- **PROBLEM TO SOLVE**: Would you reproduce exactly the lines below from the one holding "timesrv_IStaticService => 34" through the one holding "(** ** Functions *)", inclusive, and no others?

- **MATERIALS PROVIDED**:
(* ===== verification/ServiceBase.v ===== *)
(** * What the service classes share: [hle/service.h], and access to the displays

    An object of a service class has no state beyond the table its constructor
    registers, so a pointer to one is represented by the number of its class; 0 is the
    null pointer. *)
From stdpp Require Import strings.
From S2P Require Import Prelude BitUtils Core Machine HandleManager MemoryMapper.
From S2P Require Import Thread Display KernelState Scheduler Ipc SmService Gpu.
#[global] Open Scope Z_scope.

(** ** The classes *)

Inductive ServiceClass : Set :=
  | SmService
  | IAccountServiceForApplication
  | IManagerForApplication
  | INotifier
  | IProfile
  | IAllSystemAppletProxiesService
  | IApplicationFunctions
  | IApplicationProxy
  | IApplicationProxyService
  | IAudioController
  | ICommonStateGetter
  | IDebugFunctions
  | IDisplayController
  | ILibraryAppletCreator
  | ILibraryAppletProxy
  | IProcessWindingController
  | ISelfController
  | am_IStorage
  | IStorageAccessor
  | IWindowController
  | IAddOnContentManager
  | IManager
  | ISession
  | IFileSystemProxy
  | fssrv_IStorage
  | IAppletResource
  | IHidServer
  | ILogService
  | ILogger
  | IGeneralService
  | nifm_IStaticService
  | IParentalControlServiceFactory
  | ISettingsServer
  | timesrv_IStaticService
  | ISteadyClock
  | ISystemClock
  | ITimeZoneService
  | IApplicationDisplayService
  | IApplicationRootService
  | IManagerDisplayService
  | IManagerRootService
  | ISystemDisplayService
  | ISystemRootService
  | IHOSBinderDriver
  | INvDrvServices.
#[export] Instance ServiceClass_eq_dec : EqDecision ServiceClass.
Proof. solve_decision. Defined.

Definition interfaceOf (c : ServiceClass) : Z :=
  match c with
  | SmService => 1
  | IAccountServiceForApplication => 2
  | IManagerForApplication => 3
  | INotifier => 4
  | IProfile => 5
  | IAllSystemAppletProxiesService => 6
  | IApplicationFunctions => 7
  | IApplicationProxy => 8
  | IApplicationProxyService => 9
  | IAudioController => 10
  | ICommonStateGetter => 11
  | IDebugFunctions => 12
  | IDisplayController => 13
  | ILibraryAppletCreator => 14
  | ILibraryAppletProxy => 15
  | IProcessWindingController => 16
  | ISelfController => 17
  | am_IStorage => 18
  | IStorageAccessor => 19
  | IWindowController => 20
  | IAddOnContentManager => 21
  | IManager => 22
  | ISession => 23
  | IFileSystemProxy => 24
  | fssrv_IStorage => 25
  | IAppletResource => 26
  | IHidServer => 27
  | ILogService => 28
  | ILogger => 29
  | IGeneralService => 30
  | nifm_IStaticService => 31
  | IParentalControlServiceFactory => 32
  | ISettingsServer => 33
  | timesrv_IStaticService => 34
  | ISteadyClock => 35
  | ISystemClock => 36
  | ITimeZoneService => 37
  | IApplicationDisplayService => 38
  | IApplicationRootService => 39
  | IManagerDisplayService => 40
  | IManagerRootService => 41
  | ISystemDisplayService => 42
  | ISystemRootService => 43
  | IHOSBinderDriver => 44
  | INvDrvServices => 45
  end.

Definition allClasses : list ServiceClass :=
  [SmService;
   IAccountServiceForApplication;
   IManagerForApplication;
   INotifier;
   IProfile;
   IAllSystemAppletProxiesService;
   IApplicationFunctions;
   IApplicationProxy;
   IApplicationProxyService;
   IAudioController;
   ICommonStateGetter;
   IDebugFunctions;
   IDisplayController;
   ILibraryAppletCreator;
   ILibraryAppletProxy;
   IProcessWindingController;
   ISelfController;
   am_IStorage;
   IStorageAccessor;
   IWindowController;
   IAddOnContentManager;
   IManager;
   ISession;
   IFileSystemProxy;
   fssrv_IStorage;
   IAppletResource;
   IHidServer;
   ILogService;
   ILogger;
   IGeneralService;
   nifm_IStaticService;
   IParentalControlServiceFactory;
   ISettingsServer;
   timesrv_IStaticService;
   ISteadyClock;
   ISystemClock;
   ITimeZoneService;
   IApplicationDisplayService;
   IApplicationRootService;
   IManagerDisplayService;
   IManagerRootService;
   ISystemDisplayService;
   ISystemRootService;
   IHOSBinderDriver;
   INvDrvServices].

Definition classOf (interface : Z) : option ServiceClass :=
  find (fun c => interfaceOf c =? interface) allClasses.

(** What a handler finds in a local struct it does not initialise, one place each, and
    the file [romfs] in the directory of the game, if there is one. *)
Class ServiceHost := { leftover : nat -> KState -> Z; romfs : option (list Z) }.

(** ** Functions *)

Definition ServiceFunc (Mem : Type) : Type := IpcInfo -> IpcMessageCons -> K Mem (Z * IpcMessageCons).

Section Functions.
Context {Mem : Type}.

(** The macro of [service.h]: the name is logged. *)
Definition SERVICE_FUNC_STUB : ServiceFunc Mem := INvDrvServices.stub.

(** A row of a table; the name is for the log. *)
Definition entry (id : Z) (func : ServiceFunc Mem) (name : string) : FunctionEntry Mem :=
  mkFunctionEntry id (Some func).

(** [reply->moveHandle((new C())->connect())] *)
Definition opens (c : ServiceClass) (reply : IpcMessageCons) : K Mem (Z * IpcMessageCons) :=
  handle ← (connect (interfaceOf c) : K Mem Z);
  mret (ERR_SUCCESS, moveHandle handle reply).

Definition getHle : K Mem HleState := k ← (getK : K Mem KState); mret (hle k).
Definition modHle (f : HleState -> HleState) : K Mem unit := modK (fun k => set_hle (f (hle k)) k).

(** A function of [gDisplayManager]. *)
Definition onDisplays {A} (f : DisplayManager.t -> result (A * DisplayManager.t)) : K Mem A :=
  liftR (fun k =>
    '(a, d) ← f (gDisplayManager (hle k)); Ok (a, set_hle (set_gDisplayManager d (hle k)) k)).

(** [DisplayManager::draw] on the graphics thread. *)
Definition nvmapAddress (g : GpuState) (handle : Z) : option Z :=
  nvAddr <$> find (fun o => nvHandle o =? handle) (gMapObjects g).
Definition draw : K Mem unit :=
  k ← (getK : K Mem KState);
  l ← (onDisplays (DisplayManager.draw (bufferAddress (nvmapAddress (gpu k)))) : K Mem (list Z));
  modHle (fun h => set_shown (shown h ++ l) h).
End Functions.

- **EXERCISE RESULT**:
  | timesrv_IStaticService => 34
  | ISteadyClock => 35
  | ISystemClock => 36
  | ITimeZoneService => 37
  | IApplicationDisplayService => 38
  | IApplicationRootService => 39
  | IManagerDisplayService => 40
  | IManagerRootService => 41
  | ISystemDisplayService => 42
  | ISystemRootService => 43
  | IHOSBinderDriver => 44
  | INvDrvServices => 45
  end.

Definition allClasses : list ServiceClass :=
  [SmService;
   IAccountServiceForApplication;
   IManagerForApplication;
   INotifier;
   IProfile;
   IAllSystemAppletProxiesService;
   IApplicationFunctions;
   IApplicationProxy;
   IApplicationProxyService;
   IAudioController;
   ICommonStateGetter;
   IDebugFunctions;
   IDisplayController;
   ILibraryAppletCreator;
   ILibraryAppletProxy;
   IProcessWindingController;
   ISelfController;
   am_IStorage;
   IStorageAccessor;
   IWindowController;
   IAddOnContentManager;
   IManager;
   ISession;
   IFileSystemProxy;
   fssrv_IStorage;
   IAppletResource;
   IHidServer;
   ILogService;
   ILogger;
   IGeneralService;
   nifm_IStaticService;
   IParentalControlServiceFactory;
   ISettingsServer;
   timesrv_IStaticService;
   ISteadyClock;
   ISystemClock;
   ITimeZoneService;
   IApplicationDisplayService;
   IApplicationRootService;
   IManagerDisplayService;
   IManagerRootService;
   ISystemDisplayService;
   ISystemRootService;
   IHOSBinderDriver;
   INvDrvServices].

Definition classOf (interface : Z) : option ServiceClass :=
  find (fun c => interfaceOf c =? interface) allClasses.

(** What a handler finds in a local struct it does not initialise, one place each, and
    the file [romfs] in the directory of the game, if there is one. *)
Class ServiceHost := { leftover : nat -> KState -> Z; romfs : option (list Z) }.

(** ** Functions *)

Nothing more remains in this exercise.